Other highlights include:

  • Organic sales growth of 3% YOY
  • Operating profit of $364 million; operating margin of 6.3%
  • Adjusted EBITDA of $442 million, flat YOY; adjusted EBITDA margin of 7.7%
  • Gross margin of 21.6%, down 10 basis points YOY
  • Earnings per diluted share of $3.41
  • Adjusted earnings per diluted share of $3.71, down 11% YOY
  • Operating cash flow of $318 million
  • Free cash flow of $293 million; 141% of adjusted net income
  • Leverage of 2.8x; at lowest level since the Anixter merger in June of 2020

"The power of our portfolio and mix-shift into higher-growth markets is clear in our record second quarter sales," said Chairman, President and CEO John Engel. "Continued strong growth and record sales in our CSS and UBS businesses more than offset a quarterly drop in our EES business that was largely the result of unprecedented supply chain rebalancing in the electrical industry and select weakness in certain sectors including commercial construction and manufactured structures. Our long-term secular growth drivers remain intact and are reflected in the continued sales growth in utility, data centers, security, and industrial sectors. On the strength of our industry-leading customer value proposition, strong cross-sell execution continued in the quarter, we're raising our sales synergy target from $1.8 billion to $2.0 billion.

"Lead times for most product categories have returned to 2019 levels," he continued. "The extraordinary supply chain disruptions and customer purchase patterns driven by the pandemic over the last few years are now correcting with the rapid reduction in supplier lead times. Against these supply chain rebalancing conditions, our gross margins remain healthy and stable. While economic conditions remain positive, we did see pockets of underperformance in certain end markets served by our EES business.

"Even with increased overall sales in the second quarter, our free cash flow generation of $293 million was strong and brought us into positive territory for the half of fiscal 2023 – back in line with our expectations," added Engel. "During the second quarter we reduced inventories and paid down debt. Our financial leverage now stands at 2.8x, near the mid-point of our target range and at the lowest level since the Anixter acquisition in June 2020. Given our anticipated free cash flow generation in the second half of fiscal 2023, we stand in a good position to use that cash flow to increase value to our shareholders."

Engel concluded, "We remain confident in and focused on the transformational steps we are taking to improve our digital capabilities, capture market share, and create value for all our stakeholders. We continue to invest in our digital transformation plan, and we are working to deliver digital capabilities to benefit our customers and supplier partners that will be game-changing. We have already taken steps to address the supply chain re-balancing in our EES business through a $25 million annualized cost reduction set of actions, taken in June that will begin to benefit our second half. Given EES results in the second quarter, we are revising our full year outlook, that still delivers record sales, EBITDA and free cash flow at the midpoint. The power of Wesco's scale, industry-leading positions, and expanded portfolio of products, services and solutions positions us to capture the benefits of enduring secular growth trends as well anticipated increased infrastructure investments in North America. We are committed to and remain confident in our ability to deliver the financial objectives presented at our Investor Day including long-term margin expansion, profit growth and cash generation targets."

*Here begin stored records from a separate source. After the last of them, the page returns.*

Lemma tryAdvance_top n base last :
  lead_ok base last n ->
  exists c, tryAdvanceCommitIndex n = Some (with_commitIndex n c) /\ (c <= last)%N
    /\ (n_commitIndex n <= c)%N
    /\ ((exists e, Get (n_log n) last = Some e) -> majority n <= replicas n last -> c = last).
Proof.
  intros [Hl _ Hlast _ Ht Hc _]. unfold tryAdvanceCommitIndex. rewrite Hl, Hlast. simpl.
  pose proof (advance_loop_spec (N.to_nat (last - n_commitIndex n)) n) as Hs.
  destruct (advance_loop_only (N.to_nat (last - n_commitIndex n)) n) as [c E]. rewrite E in Hs |- *.
  exists c. split; [done|]. rewrite N2Nat.id in Hs. simpl in Hs.
  assert (Hmax : (exists e, Get (n_log n) last = Some e) -> majority n <= replicas n last -> can_commit n last = true).
  { intros [e He] Hm. apply can_commit_spec. exists e. split_and!; [done|by apply Ht|done]. }
  destruct Hs as [[-> Hn]|(Hr & _ & Hn)].
  - split_and!; [lia|lia|]. intros He Hm. specialize (Hmax He Hm).
    destruct (N.eq_dec (n_commitIndex n) last) as [|Hne]; [done|]. rewrite Hn in Hmax by lia. done.
  - split_and!; [lia|lia|]. intros He Hm. specialize (Hmax He Hm).
    destruct (N.eq_dec c last) as [|Hne]; [done|]. rewrite Hn in Hmax by lia. done.
Qed.

Lemma lead_ok_Get base last n : lead_ok base last n -> exists e, Get (n_log n) last = Some e.
Proof.
  intros [_ Hlog Hl _ _ _ _]. destruct (n_log n) as [es f]. pose proof (consecutive_last _ _ _ _ Hlog Hl) as E.
  unfold LastIndex in Hl. simpl in *. rewrite last_lookup in Hl.
  destruct (es !! pred (length es)) as [e|] eqn:He; [|done]. pose proof (lookup_lt_Some _ _ _ He).
  exists e. eapply consecutive_Get; [done| |lia].
  by replace (N.to_nat (last - base)) with (pred (length es)) by lia.
Qed.

(** An accepted exchange moves the peer's match index to the end. *)
Lemma round_ok base last n p next :
  lead_ok base last n -> n_nextIndex n !! p = Some next -> (last + 1 < two64)%N ->
  exists n', round n p = Some n' /\ lead_ok base last n' /\ same_core n n'
    /\ n_matchIndex n' = <[p := last]> (n_matchIndex n)
    /\ dom (n_nextIndex n') = dom (n_nextIndex n)
    /\ (majority n' <= replicas n' last -> n_commitIndex n' = last).
Proof.
  intros HL Hn Hw. pose proof (lead_ok_Get _ _ _ HL) as [el Hel]. destruct HL as [Hl Hlog Hlast Hlw Ht Hc Hnx].
  destruct (Hnx p next Hn) as (Hb & Hs & Hle & x & Hx & Hxl). unfold round, replicateToPeer. rewrite Hl, Hn, Hlast. simpl negb. cbn iota.
  simpl mbind. rewrite (proj2 (N.leb_gt _ _) Hs), u64_sub_small by lia. unfold handleAppendReply.
  cbn [ae_Term ae_PrevLogIndex ae_Entries aer_Term aer_Success]. rewrite N.ltb_irrefl, Hl, N.eqb_refl. simpl orb. cbn iota.
  assert (Hlen : N.of_nat (length (Range (n_log n) next last)) = (last + 1 - next)%N).
  { destruct (n_log n) as [es f]. eapply consecutive_Range; [done|lia|lia|]. by eapply consecutive_last. }
  rewrite Hlen, u64_add_small by lia. replace (next - 1 + (last + 1 - next))%N with last by lia.
  set (n1 := if (_ <? last)%N then _ else n).
  assert (E1 : n1 = with_matchIndex n (<[p := last]> (n_matchIndex n))).
  { unfold n1. rewrite Hx. simpl. destruct (N.ltb_spec x last); [done|]. assert (x = last) as -> by lia.
    rewrite insert_id by done. by destruct n. }
  clearbody n1. subst n1. cbn [n_matchIndex with_matchIndex]. rewrite lookup_insert_eq. cbn [default id from_option].
  rewrite u64_add_small by lia. set (n2 := with_nextIndex _ _).
  assert (H2 : lead_ok base last n2).
  { split; try done. intros q y Hq. simpl in Hq |- *. apply lookup_insert_Some in Hq as [[<- <-]|[Hne Hq]].
    - split_and!; [lia|simpl in Hs; lia|lia|]. exists last. by rewrite lookup_insert_eq.
    - rewrite lookup_insert_ne by done. by apply Hnx. }
  destruct (tryAdvance_top n2 base last H2) as (c & -> & Hcl & Hcn & Hcm). eexists. split; [done|].
  split; [|split; [done|split; [done|split]]].
  - destruct H2 as [? ? ? ? ? ? ?]. by split.
  - simpl. rewrite dom_insert_L. apply elem_of_dom_2 in Hn. set_solver.
  - intros Hm. apply Hcm; [by exists el|done].
Qed.

#[local] Instance same_core_po : PreOrder same_core.
Proof. split; unfold same_core; [done|]. intros n1 n2 n3 (E1&E2&E3&E4&E5&E6) (F1&F2&F3&F4&F5&F6). split_and!; congruence. Qed.

(** A majority of accepting peers commits everything up to [last]. *)
Lemma rounds_ok base last n ps :
  lead_ok base last n -> (last + 1 < two64)%N -> (forall p, p ∈ ps -> p ∈ dom (n_nextIndex n)) ->
  exists n', rounds n ps = Some n' /\ lead_ok base last n' /\ same_core n n'
    /\ dom (n_nextIndex n') = dom (n_nextIndex n)
    /\ (forall p, p ∈ ps -> n_matchIndex n' !! p = Some last)
    /\ (ps <> [] -> NoDup ps -> majority n <= 1 + length ps -> n_commitIndex n' = last).
Proof.
  intros HL Hw. induction ps as [|p ps IH] using rev_ind; intros Hps.
  { exists n. split_and!; try done. intros p []%elem_of_nil. }
  destruct IH as (n1 & E1 & HL1 & HC1 & HD1 & HM1 & _); [set_solver|].
  assert (Hp : p ∈ dom (n_nextIndex n1)) by (rewrite HD1; set_solver).
  apply elem_of_dom in Hp as [next Hp]. destruct (round_ok base last n1 p next HL1 Hp Hw)
    as (n2 & E2 & HL2 & HC2 & HM2 & HD2 & Hcom).
  exists n2. rewrite rounds_snoc, E1. simpl. split; [done|]. split; [done|]. split; [by etrans|].
  split; [congruence|].
  assert (HM : forall q, q ∈ ps ++ [p] -> n_matchIndex n2 !! q = Some last).
  { intros q Hq. rewrite HM2. destruct (decide (q = p)) as [->|Hne]; [by rewrite lookup_insert_eq|].
    rewrite lookup_insert_ne by done. apply HM1. set_solver. }
  split; [done|]. intros _ Hnd Hm. apply Hcom. unfold replicas.
  replace (majority n2) with (majority n).
  - pose proof (count_peers (n_matchIndex n2) last (ps ++ [p]) Hnd) as Hcp.
    etrans; [exact Hm|]. simpl. apply le_n_S, Hcp. intros q Hq. exists last. split; [by apply HM|done].
  - unfold majority. destruct HC2 as (_&_&->&_). by destruct HC1 as (_&_&->&_).
Qed.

Wesco is now expecting reported net sales growth of 5%-7% versus 6%-9% prior largely driven by market weakness in certain sectors of the electrical and electronic solutions business unit. EBITDA margins are forecast to be 7.8%-8.0% versus 8.1%-8.4% prior primarily due to the lower sales range. At the mid-point of the guidance range, adjusted EBITDA is approximately $1.8 billion versus $1.9 billion prior. Earnings per share is now forecast to be $15.00-$16.00. The company's free cash flow outlook is $500-$700 million.